I ran across an interesting article:
In summary, the original directive was to hold the spring festival promptly and deliver what you have on hand. This injunction seems a little harsh:
-I don’t care if it’s nursing, kill that baby goat now!
They wanted to emphasize immediate harvest for both Purim and Passover so they repeated it.  Then another goof misread the injunction and threw it in with the dietary restrictions, early cut and paste. Out of context it reads:
-Don’t boil the baby goat in the milk of its mother.
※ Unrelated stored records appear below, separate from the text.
(** ** The watcher over the reloader *)

(** What [LoadAndValidate] can return in this process. *)
Definition loadable (cfg : Config) : Prop :=
  exists pid file cfg0, loadFromFile file (DefaultConfig pid) = Ok cfg0 /\
    (loadFromEnvironment (os_Getenv (W := W)) cfg0).1 = cfg /\ valid_config (url_Parse (W := W)) cfg.

Lemma load_config_loadable path (w : W) cfg : eval (load_config path) w = Ok cfg -> loadable cfg.
Proof.
  unfold load_config, eval, mbind, ST_bind, mret, ST_ret. destruct (os_ReadFile _ w) as [pid w1].
  destruct (os_ReadFile path w1) as [file w2]. cbn [fst].
  destruct (LoadAndValidate url_Parse (contents pid) path (read_of file) os_Getenv) as [r ws] eqn:E. cbn [fst]. intros ->.
  destruct (proj1 (LoadAndValidate_iff url_Parse (contents pid) path (read_of file) os_Getenv cfg) (ex_intro _ ws E)) as (cfg0 & H).
  by exists (contents pid), (read_of file), cfg0.
Qed.

Lemma load_config_lifted path (t : Targets) (w : W) :
  load_config path (t, w) = let '(r, w') := load_config path w in (r, (t, w')).
Proof.
  unfold load_config, mbind, ST_bind, mret, ST_ret. cbn [os_ReadFile lifted_os]. unfold lifted.
  destruct (os_ReadFile _ w) as [pid w1]. by destruct (os_ReadFile path w1).
Qed.

Definition handler : option (Config -> RM W (blocking (option error))) := Some OnConfigChange.

(** Notes the file only when nobody refuses. *)
Definition noted (r : option error) (cfg : Config) (info : Time * Z) (w : Watcher) : Watcher :=
  match r with None => applied cfg info.1 info.2 w | Some _ => w end.

Lemma handleConfigChange_eq (w : Watcher) t (c : W) :
  t_locked t = false ->
  handleConfigChange handler (w, (t, c)) =
    let '(r, c1) := os_StatInfo (configPath w) c in
    match r with
    | Err _ => (Returned tt, (w, (t, c1)))
    | Ok info =>
        if same_file w info then (Returned tt, (w, (t, c1)))
        else
          let '(l, c2) := load_config (configPath w) c1 in
          match l with
          | Err _ => (Returned tt, (w, (t, c2)))
          | Ok cfg => (Returned tt, (noted (answer_opt cfg (t_exporter t)).1 cfg info w, (reconfigured cfg t, c2)))
          end
    end.
Proof.
  intros Hl. unfold handleConfigChange, handler, out, watcher, alter_watcher, modify, mbind, ST_bind, mret, ST_ret.
  cbn [fst os_StatInfo lifted_site]. unfold lifted. destruct (os_StatInfo (configPath w) c) as [[info|e] c1]; [|done].
  cbn [fst]. destruct (same_file w info); [done|]. rewrite load_config_lifted.
  destruct (load_config (configPath w) c1) as [[cfg|e] c2]; [|done]. rewrite OnConfigChange_eq by done.
  unfold noted. by destruct (answer_opt cfg (t_exporter t)) as [[e|] e'].
Qed.

Lemma checkConfigChange_eq (w : Watcher) t (c : W) :
  checkConfigChange handler (w, (t, c)) =
    let '(r, c1) := os_StatInfo (configPath w) c in
    match r with
    | Err _ => (Returned tt, (w, (t, c1)))
    | Ok info => if same_file w info then (Returned tt, (w, (t, c1))) else handleConfigChange handler (w, (t, c1))
    end.
Proof.
  unfold checkConfigChange, out, watcher, mbind, ST_bind, mret, ST_ret. cbn [fst os_StatInfo lifted_site]. unfold lifted.
  destruct (os_StatInfo (configPath w) c) as [[info|e] c1]; [|done]. cbn [fst]. by destruct (same_file w info).
Qed.

(** *** The invariant *)

(** Everybody runs the same configuration, a valid one. *)
Definition in_use (t : Targets) : Prop :=
  t_locked t = false /\
  exists m c, t_state t = Some m /\ t_collector t = Some c /\ s_cfg m = c_cfg c /\ loadable (s_cfg m).

Definition watch_ok (s : Watcher * (Targets * W)) : Prop :=
  in_use s.2.1 /\ loadable (currentConfig s.1) /\ pendingReload s.1 = isSome (debounce s.1).

(** What the other components do to the targets. *)
Definition others (s s' : Targets * W) : Prop :=
  t_locked s'.1 = t_locked s.1 /\ s_cfg <$> t_state s'.1 = s_cfg <$> t_state s.1 /\
  c_cfg <$> t_collector s'.1 = c_cfg <$> t_collector s.1.

Lemma in_use_others s s' : others s s' -> in_use s.1 -> in_use s'.1.
Proof.
  intros (H1 & H2 & H3) (Hl & m & c & Hm & Hc & E & Hv). split; [by rewrite H1|]. rewrite Hm in H2. rewrite Hc in H3.
  destruct (t_state s'.1) as [m'|]; [|done]. destruct (t_collector s'.1) as [c'|]; [|done].
  cbn in H2, H3. injection H2 as H2. injection H3 as H3. exists m', c'. rewrite H2, H3. done.
Qed.

Lemma in_use_reconfigured cfg t : loadable cfg -> in_use t -> in_use (reconfigured cfg t).
Proof.
  intros Hv (Hl & m & c & Hm & Hc & _). split; [done|]. unfold reconfigured. cbn [t_state t_collector]. rewrite Hm, Hc.
  by exists (set_s_cfg cfg m), (set_caches ∅ ∅ (set_c_cfg cfg c)).
Qed.

Lemma handle_ok s : watch_ok s -> eval (handleConfigChange handler) s = Returned tt /\ watch_ok (exec (handleConfigChange handler) s).
Proof.
  destruct s as [w [t c]]. intros ([Hl Hu] & Hc & Hp). unfold eval, exec. rewrite handleConfigChange_eq by done.
  destruct (os_StatInfo (configPath w) c) as [[info|e] c1]; [|done]. destruct (same_file w info); [done|].
  pose proof (load_config_loadable (configPath w) c1) as Hload. unfold eval in Hload.
  destruct (load_config (configPath w) c1) as [[cfg|e] c2]; [|done]. specialize (Hload cfg eq_refl).
  split; [done|]. split; [by apply in_use_reconfigured|]. unfold noted. cbn [fst snd].
  by destruct (answer_opt cfg (t_exporter t)) as [[e|] e'].
Qed.

Lemma check_ok s : watch_ok s -> eval (checkConfigChange handler) s = Returned tt /\ watch_ok (exec (checkConfigChange handler) s).
Proof.
  destruct s as [w [t c]]. intros H. unfold eval, exec. rewrite checkConfigChange_eq.
  destruct (os_StatInfo (configPath w) c) as [[info|e] c1]; [|done]. destruct (same_file w info); [done|]. by apply handle_ok.
Qed.

Lemma timer_ok s : watch_ok s -> eval (timer_event handler) s = Returned tt /\ watch_ok (exec (timer_event handler) s).
Proof.
  destruct s as [w tc]. intros (Hu & Hc & Hp). unfold eval, exec, timer_event, alter_watcher, watcher, modify, mbind, ST_bind, mret, ST_ret.
  cbn [fst]. destruct (pendingReload (set_debounce None w)) eqn:E.
  - apply handle_ok. by split_and!.
  - cbn in *. by split_and!.
Qed.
I like this explanation; it fits with my view of how things work. To this day we take Bible out of context. It is comforting that this isn’t just recent. Because of this and since we are such neurotics, housewives have been wasting untold eons of labor:
-But it reinforced your identity.
Talmud isn’t much help, a lot of blather about parts per thousand. This indicates to me that most people thought this silly.
Still these passages survived interminable manual transcription and edit. I think most people reading the text have an image of shepherds feeling a mammalian kinship with their flock.  That seems awfully sweet. Which does make it suspect.  But we are not talking about the shepherds any more but the scribes doing the transcription.
This would make the neurotic response of dietary prohibition a reaction against recognizing our kinship with our livestock.  The proper generalization of the normative interpretation would be to quit tormenting our food: catch and release, veal, factory farms, and farcie.
I’ve always thought ice cream would go well at Passover.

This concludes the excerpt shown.